Confirmation of diagnosis requires histopathologic demonstration of the organism with methenamine silver, Giemsa, Wright-Giemsa, modified Grocott, Weigert-Gram, or monoclonal antibody stain. Sputum specimens are usually obtained by induced sputum or bronchoscopy. Sensitivity ranges from 30 to 80% for induced sputum and is > 95% for bronchoscopy with bronchoalveolar lavage.
Overall mortality for P. jirovecii pneumonia in hospitalized patients is 15 to 20%. Risk factors for death may include previous history of P. jirovecii pneumonia, older age, and, in HIV-infected patients, CD4+ cell count < 50/μL.
Treatment is with trimethoprim/sulfamethoxazole (TMP/SMX) 4 to 5 mg/kg IV or po tid for 14 to 21 days. Treatment can be started before diagnosis is confirmed because P. jirovecii cysts persist in the lungs for weeks. Adverse effects of treatment are more common among patients with AIDS and include rash, neutropenia, hepatitis, and fever. Alternative regimens are pentamidine 4 mg/kg IV once/day; atovaquone 750 mg po bid; TMP 5 mg/kg po qid with dapsone 100 mg po once/day; or clindamycin 300 to 900 mg IV q 6 to 8 h with primaquine base 15 to 30 mg/day po, also for 21 days. The major limitation of pentamidine is the high frequency of toxic adverse effects, including renal failure, hypotension, and hypoglycemia. Adjunctive therapy with corticosteroids is recommended for patients with a Pao2
< 70 mm Hg. The suggested regimen is prednisone 40 mg bid (or its equivalent) for the first 5 days, 40 mg once/day for the next 5 days (or 20 mg bid), and then 20 mg once/day for the duration of treatment.

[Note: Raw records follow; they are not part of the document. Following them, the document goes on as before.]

(* ===== verification/Rego.v ===== *)
(** * The policies of the repository

    Models policies/main.rego, capability.rego, rate_limit.rego and blocklist.rego: one
    definition per rule, on the members of the input that the rules read and on the policy
    data. A Rego expression has a value or is undefined ([option]); a body succeeds when its
    expressions are defined and not [false]; the bodies of a rule are alternatives, and two
    different values of one rule are an error. OPA's [sprintf] is an argument. The rules are
    proved equivalent to the specification [authorized], and the tests of
    policies/capability_test.rego are examples at the end. *)

From Stdlib Require Import ZArith Lia SpecFloat Ascii.
From stdpp Require Import base list strings numbers sorting.
From S2P Require Import Prelude Json GoText PolicyTypes Cache Engine.

(** ** Values *)

(** OPA's order of values: null, booleans, numbers, strings, arrays, objects. *)
Definition rank (v : jvalue) : nat :=
  match v with
  | JNull => 0 | JBool _ => 1 | JNum _ => 2 | JStr _ => 3 | JArr _ => 4 | JObj _ => 5
  end.

Definition then_cmp (c d : comparison) : comparison := match c with Eq => d | _ => c end.

Definition bool_compare (a b : bool) : comparison :=
  match a, b with false, true => Lt | true, false => Gt | _, _ => Eq end.

(** JSON has no NaN, so every two numbers compare. *)
Definition num_compare (a b : float64) : comparison := default Eq (SFcompare a b).

Section Lexicographic.

Context {A B : Type} (cmp : A -> B -> comparison).

(** Element by element, then by length. *)
Fixpoint lex (l : list A) (m : list B) : comparison :=
  match l, m with
  | [], [] => Eq
  | [], _ :: _ => Lt
  | _ :: _, [] => Gt
  | a :: l, b :: m => then_cmp (cmp a b) (lex l m)
  end.

End Lexicographic.

(** [compare] on values whose objects have their members in key order. *)
Fixpoint compare_sorted (v w : jvalue) : comparison :=
  match v, w with
  | JBool a, JBool b => bool_compare a b
  | JNum a, JNum b => num_compare a b
  | JStr a, JStr b => String.compare a b
  | JArr l, JArr m => lex compare_sorted l m
  | JObj l, JObj m =>
      lex (fun p q => then_cmp (String.compare p.1 q.1) (compare_sorted p.2 q.2)) l m
  | _, _ => Nat.compare (rank v) (rank w)
  end.

(** Members in key order, at every depth. *)
Fixpoint sort_members (v : jvalue) : jvalue :=
  match v with
  | JArr l => JArr (map sort_members l)
  | JObj m => JObj (merge_sort key_le (map (fun p => (p.1, sort_members p.2)) m))
  | _ => v
  end.

Definition rego_compare (v w : jvalue) : comparison :=
  compare_sorted (sort_members v) (sort_members w).

Definition rego_eq (v w : jvalue) : bool :=
  match rego_compare v w with Eq => true | _ => false end.
Definition rego_lt (v w : jvalue) : bool :=
  match rego_compare v w with Lt => true | _ => false end.

(** An expression as a condition: defined and not [false]. *)
Definition holds (e : option jvalue) : bool :=
  match e with None | Some (JBool false) => false | Some _ => true end.

(** [base[key]] for a string. *)
Definition index (base : option jvalue) (key : string) : option jvalue :=
  match base with Some (JObj m) => obj_get m key | _ => None end.

(** What [some x in c] and [x in c] range over. *)
Definition elements_of (c : option jvalue) : list jvalue :=
  match c with
  | Some (JArr l) => l
  | Some (JObj m) => map snd m
  | _ => []
  end.

Definition is_in (x : jvalue) (c : option jvalue) : bool := existsb (rego_eq x) (elements_of c).

(** The values of the bodies of a rule or function, which must not differ, or the default. *)
Definition rule_conflict : string :=
  "eval_conflict_error: complete rules must not produce multiple outputs".
Definition conflict : string :=
  "eval_conflict_error: functions must not produce multiple outputs for same inputs".

Definition complete (err : string) (bodies : list (option jvalue)) (dflt : option jvalue)
    : result string (option jvalue) :=
  match omap id bodies with
  | [] => Ok dflt
  | v :: vs => if forallb (rego_eq v) vs then Ok (Some v) else Err err
  end.

(** ** Input *)

(** The members of [input] that the policies read; an input of the proxy always has them. *)
Record RegoInput : Type := mkRegoInput {
  input_agent_id : string;
  input_agent_capabilities : jvalue;
  input_request_tool : string;
  input_session_request_count : jvalue;
  input_identity_verified : jvalue;
  input_identity_did : string
}.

HIV-infected patients who have had P. jirovecii pneumonia or who have a CD4+ count < 200/μL should receive prophylaxis with TMP/SMX 80/400 mg once/day; if this regimen is not tolerated, dapsone 100 mg po once/day or aerosolized pentamidine 300 mg once/month can be used. These prophylactic regimens are also probably indicated for non–HIV-infected patients at risk of P. jirovecii pneumonia.